We show that this artificial neural models can be optimised by using evolutionary algorithms, using the biomimetism score of robot behaviour as a fitness function. The best-performing evolved ANN controllers show competitive biomimetism scores compared to fish group behavioural variability. We demonstrate that taking into account genotypic and behavioural diversity in the optimisation process (through the use of the global multi-objective optimiser NSGA-III) improve the biomimetic scores of the evolved best-performing controllers. The ANN models evolved through mono-objective optimisation tend to focus more on evolving a group-following behaviour rather than a biomimetic agent.

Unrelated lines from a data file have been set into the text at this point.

Lemma sys_read_supply x ks keys s : stdio x -> UserLine.sched x = keys :: s -> supply (keys :: s) (UserLine.buf x) ks ->
  exists x', stdio x' /\ UserLine.sched x' = s /\ UserLine.shown x' = UserLine.shown x /\
    ((UserLine.sys_read 0 (replicate 256 0) x = Ret ((Some 0, replicate 256 0), x') /\ supply s (UserLine.buf x') ks) \/
     exists k ks', ks = k :: ks' /\ UserLine.sys_read 0 (replicate 256 0) x = Ret ((Some 1, k :: replicate 255 0), x') /\
       supply s (UserLine.buf x') ks').
Proof.
  intros [Hin Hout] Es Hs. unfold UserLine.sys_read. rewrite Es. unfold ResSet.read. rewrite Hin.
  destruct (poll_supply _ _ _ _ Hs) as (q' & [(k & ks' & -> & E & Hs')|[E Hs']]); unfold Res.read; rewrite E.
  - exists (UserLine.mk s (<[0:=ResConsole Stdin]> (UserLine.files x)) q' (UserLine.shown x)).
    split; [unfold stdio; cbn; by rewrite lookup_insert_eq, lookup_insert_ne|]. split; [done|]. split; [done|]. right. by exists k, ks'.
  - exists (UserLine.mk s (<[0:=ResConsole Stdin]> (UserLine.files x)) q' (UserLine.shown x)).
    split; [unfold stdio; cbn; by rewrite lookup_insert_eq, lookup_insert_ne|]. split; [done|]. split; [done|]. by left.
Qed.
(** What [x'] keeps of [x] when it has shown [o]. *)
Definition wrote (o : bytes) x x' : Prop :=
  UserLine.sched x' = UserLine.sched x /\ UserLine.buf x' = UserLine.buf x /\ UserLine.files x' = UserLine.files x /\
  text_of (UserLine.shown x') = text_of (UserLine.shown x) ++ o.
Lemma sys_write_run o x : stdio x -> zlen o < 2 ^ 63 -> exists x', UserLine.sys_write 1 o x = Ret (Some (zlen o), x') /\ wrote o x x'.
Proof.
  intros [Hin Hout] Ho. unfold UserLine.sys_write, ResSet.write. rewrite Hout. cbn [Res.write].
  assert (0 <= zlen o) by (unfold zlen; lia).
  assert (E : as_isize (zlen o) = zlen o) by (unfold as_isize; by rewrite (proj2 (Z.ltb_lt _ _) Ho)).
  assert (Er : User.sys_write (as_usize (as_isize (zlen o))) = Some (zlen o)).
  { unfold User.sys_write. rewrite E. unfold as_usize. by rewrite Z.mod_small, E, (proj2 (Z.ltb_ge _ 0)) by lia. }
  rewrite Er. eexists. split; [reflexivity|]. split; [done|]. split; [done|]. split; [done|].
  unfold text_of. cbn. rewrite bind_app. cbn. by rewrite app_nil_r.
Qed.
Lemma on_byte_run k line x : stdio x -> k <> 13 -> exists line2 o2 x2, UserLine.on_byte k line x = Ret (inl line2, x2) /\
  edit_key (line, text_of (UserLine.shown x)) k = (line2, o2) /\ UserLine.sched x2 = UserLine.sched x /\
  UserLine.buf x2 = UserLine.buf x /\ UserLine.files x2 = UserLine.files x /\ text_of (UserLine.shown x2) = o2.
Proof.
  intros Hio Hk. unfold UserLine.on_byte, edit_key. rewrite (proj2 (Z.eqb_neq k 13)) by done.
  destruct ((k =? 8) || (k =? 127)).
  - destruct (sys_write_run [8; 32; 8] x Hio ltac:(done)) as (x2 & E2 & H1 & H2 & H3 & H4).
    rewrite (st_bind_run _ _ _ _ _ E2). exists (pop line), (text_of (UserLine.shown x2)), x2. by rewrite H4.
  - destruct (sys_write_run [k] x Hio ltac:(done)) as (x2 & E2 & H1 & H2 & H3 & H4).
    rewrite (st_bind_run _ _ _ _ _ E2). exists (line ++ [k]), (text_of (UserLine.shown x2)), x2. by rewrite H4.
Qed.
Lemma read_line_loop_keys fuel : forall line x typed rest, (13 ∉ typed) -> stdio x ->
  supply (UserLine.sched x) (UserLine.buf x) (typed ++ 13 :: rest) -> (length (UserLine.sched x) < fuel)%nat ->
  exists line' o' x', UserLine.read_line_loop fuel line x = Ret (line', x') /\
    fold_left edit_key typed (line, text_of (UserLine.shown x)) = (line', o') /\
    text_of (UserLine.shown x') = o' ++ [10] /\ supply (UserLine.sched x') (UserLine.buf x') rest /\ stdio x'.
Proof.
  induction fuel as [|fuel IH]; intros line x typed rest Ht Hio Hs Hf; [lia|]. cbn [UserLine.read_line_loop].
  destruct (UserLine.sched x) as [|keys s] eqn:Es; [by destruct typed; apply supply_polls in Hs|]. cbn [length] in Hf.
  destruct (sys_read_supply x _ keys s Hio Es Hs) as (x1 & Hio1 & Es1 & Ew1 & [[E1 Hs1]|(k & ks & Ek & E1 & Hs1)]);
    rewrite (st_bind_run _ _ _ _ _ E1).
  - cbn [seqZ seq]. rewrite <- Ew1. apply (IH line x1 typed rest Ht Hio1); [by rewrite Es1|rewrite Es1; lia].
  - change (seqZ 0 1) with [0]. cbn [UserLine.on_bytes]. change (index (k :: replicate 255 0) 0) with (Ret k).
    rewrite <- Ew1. clear E1 Ew1 Es Hs Hio. destruct typed as [|k' typed]; cbn [app] in Ek; injection Ek as <- <-.
    + destruct (sys_write_run [10] x1 Hio1 ltac:(done)) as (x2 & E2 & H1 & H2 & H3 & H4).
      exists line, (text_of (UserLine.shown x1)), x2. split; [|split; [done|]; split; [done|]].
      * unfold UserLine.on_byte, mbind, ST_bind. cbn [st_lift Z.eqb Pos.eqb]. by rewrite E2.
      * unfold stdio. by rewrite H1, H2, H3, Es1.
    + apply not_elem_of_cons in Ht as [Hk Ht]. cbn [fold_left].
      destruct (on_byte_run k' line x1 Hio1 ltac:(done)) as (line2 & o2 & x2 & E2 & -> & H1 & H2 & H3 & <-).
      unfold mbind at 1 2 3, ST_bind at 1 2 3. cbn [st_lift]. rewrite E2. cbn beta iota. unfold mret, ST_ret.
      apply (IH line2 x2 typed rest Ht); [unfold stdio; by rewrite H3|by rewrite H1, H2, Es1|rewrite H1, Es1; lia].
Qed.
End read_line.
Lemma sem_signal_queues sems ref set key r set' :
  sems !! ref = Some set -> SemSet.signal key set = (r, set') ->
  (r = SemOk \/ r = NotExist \/ exists p, r = WakeUp p) /\
  (forall p, r = WakeUp p -> sem_queue sems ref key = p :: sem_queue (<[ref := set']> sems) ref key) /\
  (forall ref' key', (ref', key') <> (ref, key) \/ (forall p, r <> WakeUp p) ->
     sem_queue (<[ref := set']> sems) ref' key' = sem_queue sems ref' key').
Proof.
  intros Hs Hw. unfold SemSet.signal in Hw. destruct (set !! key) as [sem|] eqn:Ek.
  - unfold Sem.signal in Hw.
    assert (Hother : forall set'' sem'', set'' = <[key := sem'']> set ->
      forall ref' key', (ref', key') <> (ref, key) \/ wait_queue sem'' = wait_queue sem ->
      sem_queue (<[ref := set'']> sems) ref' key' = sem_queue sems ref' key').
    { intros set'' sem'' -> ref' key' Hne. rewrite (sem_queue_insert _ _ set) by done.
      unfold sem_queue. destruct (decide (ref' = ref)) as [->|Hr]; [|done]. rewrite Hs.
      destruct (decide (key' = key)) as [->|Hk].
      - rewrite lookup_insert_eq, Ek. by destruct Hne.
      - by rewrite lookup_insert_ne. }
    destruct (wait_queue sem) as [|p q] eqn:Eq; injection Hw as <- <-.
    + split; [auto|]. split; [done|]. intros ref' key' Hne. eapply Hother; [done|]. right. done.
    + split; [eauto|]. split.
      * intros p' [= <-]. rewrite (sem_queue_insert _ _ set), decide_True, lookup_insert_eq by done.
        unfold sem_queue. by rewrite Hs, Ek.
      * intros ref' key' [Hne|Hne]; [|by destruct (Hne p)]. eapply Hother; [done|]. auto.
  - injection Hw as <- <-. split; [auto|]. split; [done|]. intros. by rewrite insert_id.
Qed.

Lemma sem_reset_queues sems ref set key set' ref' key' :
  sems !! ref = Some set ->
  set' !! key = None \/ (exists v, set' !! key = Some (Sem.new v)) ->
  (forall k, k <> key -> set' !! k = set !! k) ->
  sem_queue (<[ref := set']> sems) ref' key' =
  if decide (ref' = ref /\ key' = key) then [] else sem_queue sems ref' key'.
Proof.
  intros Hs Hk Ho. rewrite (sem_queue_insert _ _ set) by done. unfold sem_queue.
  destruct (decide (ref' = ref)) as [->|Hr]; [|by rewrite decide_False by tauto].
  destruct (decide (key' = key)) as [->|Hne].
  - rewrite decide_True by done. by destruct Hk as [->|[v ->]].
  - rewrite decide_False by tauto. by rewrite Ho, Hs.
Qed.

(** Facts about the running process. *)
Lemma cur_not_waiting s l : sched_inv s -> a_cur s ∉ waits s l.
Proof.
  intros Hi Hp%(core_wait_blocked s (inv_core s Hi)). destruct (inv_cur s Hi); congruence.
Qed.

Lemma kernel_ready s : sched_inv s -> a_cur s <> KERNEL_PID -> a_status s !! KERNEL_PID = Some Ready.
Proof.
  intros Hi Hne. destruct (inv_kernel s Hi) as [?|Hr]; [done|]. by apply (inv_running s Hi) in Hr.
Qed.

Lemma core_enqueue_all s ps :
  core s -> NoDup ps -> (forall p, p ∈ ps -> is_Some (a_status s !! p) /\ p ∉ a_queue s) ->
  (forall p l, p ∈ ps -> p ∉ waits s l) ->
  core {| a_status := set_all Ready ps (a_status s); a_queue := a_queue s ++ ps;
          a_wait := a_wait s; a_sems := a_sems s; a_cur := a_cur s; a_counter := a_counter s |}.
Proof.
  revert s. induction ps as [|p ps IH]; intros s Hc Hnd Hin Hnw.
  - rewrite app_nil_r. by destruct s.
  - apply NoDup_cons in Hnd as [Hp Hnd].
    destruct (Hin p ltac:(apply elem_of_cons; auto)) as [Hs Hq].
    assert (Hnp : forall l, p ∉ waits s l) by (intros l; apply Hnw, elem_of_cons; auto).
    pose proof (core_enqueue s p Ready Hc (core_pids s Hc p Hs) Hq Hnp (or_introl eq_refl)) as Hc1.
    apply IH in Hc1; [|done| |].
    + cbn [a_status a_queue a_wait a_sems a_cur a_counter] in Hc1.
      rewrite <- app_assoc in Hc1. exact Hc1.
    + intros q Hqs. cbn [a_status a_queue]. assert (q <> p) by (intros ->; done).
      destruct (Hin q ltac:(apply elem_of_cons; auto)) as [? ?].
      rewrite lookup_insert_ne by done. split; [done|].
      rewrite elem_of_app, list_elem_of_singleton. tauto.
    + intros q l Hqs. change (q ∉ waits s l). apply Hnw, elem_of_cons. auto.
Qed.

Lemma core_set_counter s n :
  core s -> a_counter s <= n < 2 ^ 16 ->
  core {| a_status := a_status s; a_queue := a_queue s; a_wait := a_wait s; a_sems := a_sems s;
          a_cur := a_cur s; a_counter := n |}.
Proof.
  intros Hc Hn. pose proof (core_counter s Hc).
  split; cbn [a_status a_queue a_counter]; try apply Hc; [|lia].
  intros p Hp%(core_pids s Hc). lia.
Qed.

Lemma fresh_pid s : core s -> a_counter s + 1 < 2 ^ 16 ->
  let c := u16 (a_counter s + 1) in
  c = a_counter s + 1 /\ a_status s !! c = None /\ (c ∉ a_queue s) /\ (forall l, c ∉ waits s l).
Proof.
  intros Hc Hn c. pose proof (core_counter s Hc). assert (Ec : c = a_counter s + 1).
  { unfold c. rewrite wrap_small; lia. }
  assert (Hf : a_status s !! c = None).
  { apply eq_None_not_Some. intros Hs%(core_pids s Hc). lia. }
  split; [done|]. split; [done|]. split.
  - intros Hq. destruct (core_queue s Hc c Hq); congruence.
  - intros l Hl%(core_wait_blocked s Hc). congruence.
Qed.

Lemma step_switch_inv s st s' :
  sched_inv s -> a_status s !! a_cur s = Some st ->
  dispatch {| a_status := <[a_cur s := requeued st]> (a_status s);
              a_queue := a_queue s ++ [a_cur s]; a_wait := a_wait s; a_sems := a_sems s;
              a_cur := a_cur s; a_counter := a_counter s |} s' -> sched_inv s'.
Proof.
  intros Hi Hst. apply dispatch_inv; cbn [a_status].
  - apply core_enqueue; [apply Hi| |apply Hi|intros l; by apply cur_not_waiting|].
    + apply (core_pids s (inv_core s Hi)). eauto.
    + unfold requeued. destruct (decide _); auto.
  - intros p. destruct (decide (p = a_cur s)) as [->|Hne].
    + rewrite lookup_insert_eq. unfold requeued. by destruct (decide _).
    + rewrite lookup_insert_ne by done. by intros ?%(inv_running s Hi).
  - destruct (decide (a_cur s = KERNEL_PID)) as [Ek|Hne].
    + rewrite Ek, lookup_insert_eq. unfold requeued. rewrite decide_False; [done|].
      rewrite Ek in Hst. destruct (inv_kernel s Hi); congruence.
    + rewrite lookup_insert_ne by done. by apply kernel_ready.
Qed.

Lemma step_fork_inv s st s' :
  sched_inv s -> a_counter s + 1 < 2 ^ 16 -> a_status s !! a_cur s = Some st ->
  let child := u16 (a_counter s + 1) in
  dispatch {| a_status := <[child := Ready]> (<[a_cur s := requeued st]> (a_status s));
              a_queue := a_queue s ++ [child; a_cur s]; a_wait := a_wait s; a_sems := a_sems s;
              a_cur := a_cur s; a_counter := child |} s' -> sched_inv s'.
Proof.
  intros Hi Hn Hst child Hd. pose proof (inv_core s Hi) as Hc.
  destruct (fresh_pid s Hc Hn) as (Ec & Hf & Hq & Hw). fold child in Ec, Hf, Hq, Hw.
  assert (Hne : a_cur s <> child) by congruence.
  pose proof (core_counter s Hc).
  pose proof (core_set_counter s child Hc ltac:(lia)) as Hc1.
  apply (fun H1 H2 H3 => core_enqueue _ child Ready Hc1 H1 H2 H3 (or_introl eq_refl)) in Hw as Hc2;
    [|cbn; lia|done].
  set (s2 := {| a_status := <[child := Ready]> (a_status s); a_queue := a_queue s ++ [child];
    a_wait := a_wait s; a_sems := a_sems s; a_cur := a_cur s; a_counter := child |}).
  assert (Hi2 : sched_inv s2).
  { split; cbn.
    - exact Hc2.
    - rewrite lookup_insert_ne by congruence. apply Hi.
    - rewrite elem_of_app, list_elem_of_singleton. intros [?|?]; [by apply (inv_cur_queue s Hi)|done].
    - intros p. destruct (decide (p = child)) as [->|]; [by rewrite lookup_insert_eq|].
      rewrite lookup_insert_ne by done. apply Hi.
    - destruct (decide (child = KERNEL_PID)) as [->|]; [rewrite lookup_insert_eq; auto|].
      rewrite lookup_insert_ne by done. apply Hi. }
  apply (step_switch_inv s2 st s' Hi2); cbn [a_status a_queue a_cur a_wait a_sems a_counter s2].
  - by rewrite lookup_insert_ne by congruence.
  - rewrite <- app_assoc. cbn [app]. by rewrite insert_insert_ne by congruence.
Qed.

Our approach is still perfectible, in particular, we only evolve the behaviour of a single agent in a group, rather than all agents of the group. This choice was motivated by the large increase in difficulty in evolving ANN models for the entire group, which would also involve additional behavioural trade-offs: e.g. individual free-will and autonomous dynamics, individuals leaving or re-joining the group. However, it also means that here the fish do not react to the robot in simulations because the fish behaviour is a replay of fish experimental trajectories recorded without robot.

Additionally, it may be possible to improve the performance (in term of biomimetism) of the multi-objective optimisation process by combining additional selection pressures as objectives (i.e. not just genotypic and behavioural diversity) [15]. We already include behavioural and phenotypic diversities as selection pressures to guide the optimisation process; however, taking into account phenotypic diversity can bias the optimisation algorithm to explore rather than exploit, which can prevent some desired phenotypes to be considered by the optimisation algorithm. An alternative would be to use angular diversity instead [31].

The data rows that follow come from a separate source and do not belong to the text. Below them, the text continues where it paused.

Lemma dispatcher_refines fuel units ctx (k : Kern) x k1 :
  Service.dispatcher fuel units ctx k = Ret (x, k1) ->
  is_Some (processes k !! processor_pid (sys k)) ->
  exists ev, trap_event ctx ev /\ sched_step ev (abs k) (abs k1).
Proof.
  intros H Hc. pose proof (dispatcher_quiet abs fuel units ctx) as Hquiet.
  pose proof (sys_sem_refines ctx k x k1) as Hsem. cbv zeta in Hsem.
  unfold Service.dispatcher in *. unfold trap_event in *.
  set (a := Service.args_of ctx) in *. clearbody a.
  destruct (syscall a);
    try (exists EQuiet; split; [done|]; exact (quiet_step _ _ _ _ (Hquiet I) H)).
  - exists EFork. split; [done|]. by apply (fork_refines ctx k x).
  - apply sys_spawn_refines in H as [ref Hs]. eauto.
  - exists EExit. split; [done|]. by eapply exit_refines.
  - eexists. split; [done|]. by eapply wait_pid_refines.
  - by apply Hsem.
Qed.
Lemma enter_step e (k : Kern) u k1 :
  enter e k = Ret (u, k1) -> is_Some (processes k !! processor_pid (sys k)) ->
  exists ev, entry_event e ev /\ sched_step ev (abs k) (abs k1).
Proof.
  destruct e as [ctx|f n ctx|addr prot|key|f n path|ret]; cbn [enter entry_event]; intros H Hc.
  - apply st_bind_inv in H as (x & k2 & E & H). st_inv H. unfold Service.clock in E.
    apply switch_refines in E. eauto.
  - apply st_bind_inv in H as (x & k2 & E & H). st_inv H. by eapply dispatcher_refines.
  - apply page_fault_refines in H. rewrite H. eauto using step_quiet.
  - unfold Service.key_pressed in H. st_inv H. eexists. split; [done|]. apply step_quiet.
  - apply st_bind_inv in H as (x & k2 & E & H). st_inv H.
    apply proc_spawn_refines in E as [ref Hs]. eauto.
  - apply process_exit_refines in H; [|done]. eauto.
Qed.

(** C1: every entry into the kernel is a transition of the scheduler.  Whenever the
    timer interrupt, any of the nineteen system calls, a page fault, a key interrupt,
    the start of a program or the end of a process returns, the statuses, the ready
    queue, the places where processes wait and the process on the processor changed
    as the corresponding step of the abstract scheduler allows, and in no other
    way. *)
Theorem kernel_entry_refines e (k : Kern) u k1 :
  enter e k = Ret (u, k1) -> is_Some (processes k !! processor_pid (sys k)) ->
  exists ev, entry_event e ev /\ sched_step ev (abs k) (abs k1).
Proof. apply enter_step. Qed.

(** ** Reachable states *)

(** Before [proc::init]: no processes, no semaphores, no page tables in use. *)
Definition at_boot (k : Kern) : Prop :=
  processes k = ∅ /\ ready_queue k = [] /\ waiting_processes k = ∅ /\ sem_sets k = ∅ /\
  pid_counter k = 0 /\ cr3_regs (sys k) = ∅.

(** [reach_memory] and [reach_root] are what [init] does after [proc::init] ([KernelInit.v]); that they come first, and once, plays no role. *)
Inductive reachable : Kern -> Prop :=
| reach_init k pages u k1 : at_boot k -> Proc.init pages k = Ret (u, k1) -> reachable k1
| reach_memory k a u k1 : reachable k -> install a k = Ret (u, k1) -> reachable k1
| reach_root k fs u k1 : reachable k -> set_root fs k = Ret (u, k1) -> reachable k1
| reach_enter k e u k1 :
    reachable k -> entry_allowed e k -> enter e k = Ret (u, k1) -> reachable k1.

Lemma inv_current (k : Kern) : sched_inv (abs k) -> is_Some (processes k !! processor_pid (sys k)).
Proof.
  intros Hi. pose proof (inv_cur _ Hi) as Hc. cbn in Hc. rewrite lookup_fmap in Hc.
  destruct (processes k !! _); [eauto|by destruct Hc].
Qed.

Lemma init_abs (k : Kern) pages u k1 :
  at_boot k -> Proc.init pages k = Ret (u, k1) ->
  exists ref, abs k1 = {| a_status := {[KERNEL_PID := Running]}; a_queue := []; a_wait := ∅;
    a_sems := {[ref := SemSet.new]}; a_cur := KERNEL_PID; a_counter := 1 |}.
Proof.
  intros (Hp & Hq & Hw & Hs & Hc & _) H. unfold Proc.init, Proc.manager_init in H.
  apply st_bind_inv in H as (pt & k2 & E & H). apply (keeps_on_sys_abs _ keeps_pt_new) in E.
  apply st_bind_inv in H as (v & k3 & E2 & H).
  apply (keeps_on_sys_abs _ (keeps_vm_new processor_pid _)) in E2. rewrite E in E2. clear E.
  cbv zeta in H. apply st_bind_inv in H as ([pid p] & k4 & E & H). unfold Process.new in E.
  apply st_bind_inv in E as (pid' & k5 & E4 & E). unfold ProcessId_new in E4.
  injection E4 as <- <-. apply st_bind_inv in E as (v' & k5 & E4 & E). st_inv E4.
  apply st_bind_inv in E as (d & k5 & E4 & E). apply data_default_inv in E4. st_inv E.
  unfold Manager.add_proc, set_pid in H.
  apply st_bind_inv in H as (u' & k5 & E & H). apply on_sys_inv in E as (s1 & E & ->). st_inv E.
  st_inv H. exists (semaphores_ref d).
  unfold abs in E2. injection E2 as Fs Fq Fw Fms Fcu Fcn.
  cbn in E4. injection E4 as Es Eq Ew Ems Ecu Ecn.
  unfold abs. cbn. rewrite fmap_insert, Es, Eq, Ew, Ems, Ecn, Fs, Fq, Fw, Fms, Fcn, Hp, Hq, Hw, Hs, Hc.
  done.
Qed.
Lemma boot_inv ref : sched_inv
  {| a_status := {[KERNEL_PID := Running]}; a_queue := []; a_wait := ∅;
     a_sems := {[ref := SemSet.new]}; a_cur := KERNEL_PID; a_counter := 1 |}.
Proof.
  assert (Hst : forall p st, ({[KERNEL_PID := Running]} : gmap Z _) !! p = Some st ->
    p = KERNEL_PID /\ st = Running) by (by intros p st [<- <-]%lookup_singleton_Some).
  set (s := Build_Sched _ _ _ _ _ _).
  assert (Hw : forall l, waits s l = []).
  { intros [p|r key]; cbn; [by rewrite lookup_empty|]. unfold sem_queue.
    destruct ({[ref := SemSet.new]} !! r) as [set|] eqn:E; [|done].
    apply lookup_singleton_Some in E as [_ <-]. unfold SemSet.new. by rewrite lookup_empty. }
  split; [split|..]; cbn [a_status a_queue a_cur a_counter s].
  - constructor.
  - by intros p ?%elem_of_nil.
  - by intros p [_ ?]%Hst.
  - intros l. rewrite Hw. constructor.
  - intros l p. rewrite Hw. by intros ?%elem_of_nil.
  - intros l l' p. rewrite Hw. by intros ?%elem_of_nil.
  - intros p [st [-> _]%Hst]. unfold KERNEL_PID. lia.
  - lia.
  - left. apply lookup_singleton_eq.
  - apply not_elem_of_nil.
  - by intros p [-> _]%Hst.
  - right. apply lookup_singleton_eq.
Qed.

(** The rest of [init] changes neither processes nor page tables. *)
Lemma keeps_install {B} (g : Kern -> B) {Hg : KQuiet g} a : keeps g (install a).
Proof.
  unfold install. apply keeps_bind; [|intros _]; apply keeps_on_sys; try done; (by apply keeps_modify) || (by apply keeps_mem_op, _).
Qed.
Lemma keeps_set_root {B} (g : Kern -> B) {Hg : KQuiet g} fs : keeps g (set_root fs).
Proof. apply keeps_modify. intros k. apply kq_rootfs. Qed.
Lemma reachable_sched_inv (k : Kern) : reachable k -> sched_inv (abs k).
Proof.
  induction 1 as [k pages u k1 Hb H|k a u k1 _ IH H|k fs u k1 _ IH H|k e u k1 _ IH Ha H].
  - destruct (init_abs _ _ _ _ Hb H) as [ref ->]. apply boot_inv.
  - by rewrite (keeps_install abs a _ _ _ H).
  - by rewrite (keeps_set_root abs fs _ _ _ H).
  - apply enter_step in H as (ev & He & Hs); [|by apply inv_current].
    eapply sched_step_inv; [exact IH| |exact Hs]. by eapply entry_event_allowed.
Qed.

(** C2: the scheduling invariant.  In every state that the kernel reaches from boot
    by entries that return (the kernel process making no system calls, and process
    numbers not exhausted): the process on the processor is running, or has ended
    since it was given the processor, and it is the only one running and not queued;
    the ready queue has no duplicates, holds every ready process, and otherwise only
    dead ones; every process waits in at most one place, once, and is blocked
    whenever it waits; the kernel process is ready or running; and process numbers
    are between 1 and the counter. *)
Theorem kernel_reachable_inv (k : Kern) : reachable k -> sched_inv (abs k).
Proof. apply reachable_sched_inv. Qed.
End entries.

(** ** Witnesses *)

#[local] Existing Instances demo_log demo_x86 demo_x86_laws demo_uefi demo_selectors demo_elf_parser
  demo_platform demo_ArrayQueue demo_chrono demo_bitflags demo_unicode.

Lemma demo_at_boot : at_boot demo_boot.
Proof. repeat split. Qed.
Lemma demo_started_reachable : reachable demo_started.
Proof. eapply (reach_init demo_boot [] tt); [apply demo_at_boot|vm_compute; reflexivity]. Qed.
(** One more entry. *)
Ltac demo_step k e H :=
  eapply (reach_enter k e tt);
  [ apply H
  | vm_compute; repeat match goal with |- _ /\ _ => split end; first [discriminate|reflexivity|exact I]
  | vm_compute; reflexivity ].

Lemma demo_spawned_reachable : reachable demo_spawned.
Proof. demo_step demo_started (KernelSpawn 4 64 demo_a) demo_started_reachable. Qed.
Lemma demo_running_reachable : reachable demo_running.
Proof. demo_step demo_spawned (Timer demo_ctx) demo_spawned_reachable. Qed.
Lemma demo_forked_reachable : reachable demo_forked.
Proof. demo_step demo_running (Trap 4 64 (call_ctx 58 0 0 0)) demo_running_reachable. Qed.
Lemma demo_child_reachable : reachable demo_child.
Proof. demo_step demo_forked (Timer demo_ctx) demo_forked_reachable. Qed.
Lemma demo_parent_reachable : reachable demo_parent.
Proof. demo_step demo_child (Timer demo_ctx) demo_child_reachable. Qed.
Lemma demo_waiting_reachable : reachable demo_waiting.
Proof. demo_step demo_parent (Trap 4 64 (call_ctx 61 3 0 0)) demo_parent_reachable. Qed.
Lemma demo_joining_reachable : reachable demo_joining.
Proof. demo_step demo_waiting (Timer demo_ctx) demo_waiting_reachable. Qed.
Lemma demo_sem_reachable : reachable demo_sem.
Proof. demo_step demo_parent (Trap 4 64 (call_ctx 64 0 7 0)) demo_parent_reachable. Qed.
Lemma demo_blocked_reachable : reachable demo_blocked.
Proof. demo_step demo_sem (Trap 4 64 (call_ctx 64 3 7 0)) demo_sem_reachable. Qed.
Lemma demo_other_reachable : reachable demo_other.
Proof. demo_step demo_blocked (Timer demo_ctx) demo_blocked_reachable. Qed.
Lemma demo_again_reachable : reachable demo_again.
Proof. demo_step demo_other (Trap 4 64 (call_ctx 64 0 7 1)) demo_other_reachable. Qed.

Lemma kernel_entry_refines_witness :
  exists ev, entry_event (Trap 4 64 (call_ctx 58 0 0 0)) ev /\
    sched_step ev (abs demo_running) (abs demo_forked).
Proof.
  apply (kernel_entry_refines _ demo_running tt); [vm_compute; reflexivity|].
  eexists. vm_compute. reflexivity.
Defined.

Lemma kernel_reachable_inv_witness :
  ready_queue demo_child = [2; 1] /\ sched_inv (abs demo_child).
Proof.
  split; [vm_compute; reflexivity|]. apply kernel_reachable_inv, demo_child_reachable.
Defined.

This study shows that ANN are good candidates to model individual and collective fish behaviours, in particular in the context of social bio-hybrid systems composed of animals and robots. By evolutionary computation, they can be calibrated on experimental data. This approach requires less a priori knowledge than equations or agent based modelling techniques. Although they are black box model, they could also produce interesting results from a biological point of view. Thus, ANN collective behaviour models can be an interesting approach to design animal and robot social interactions.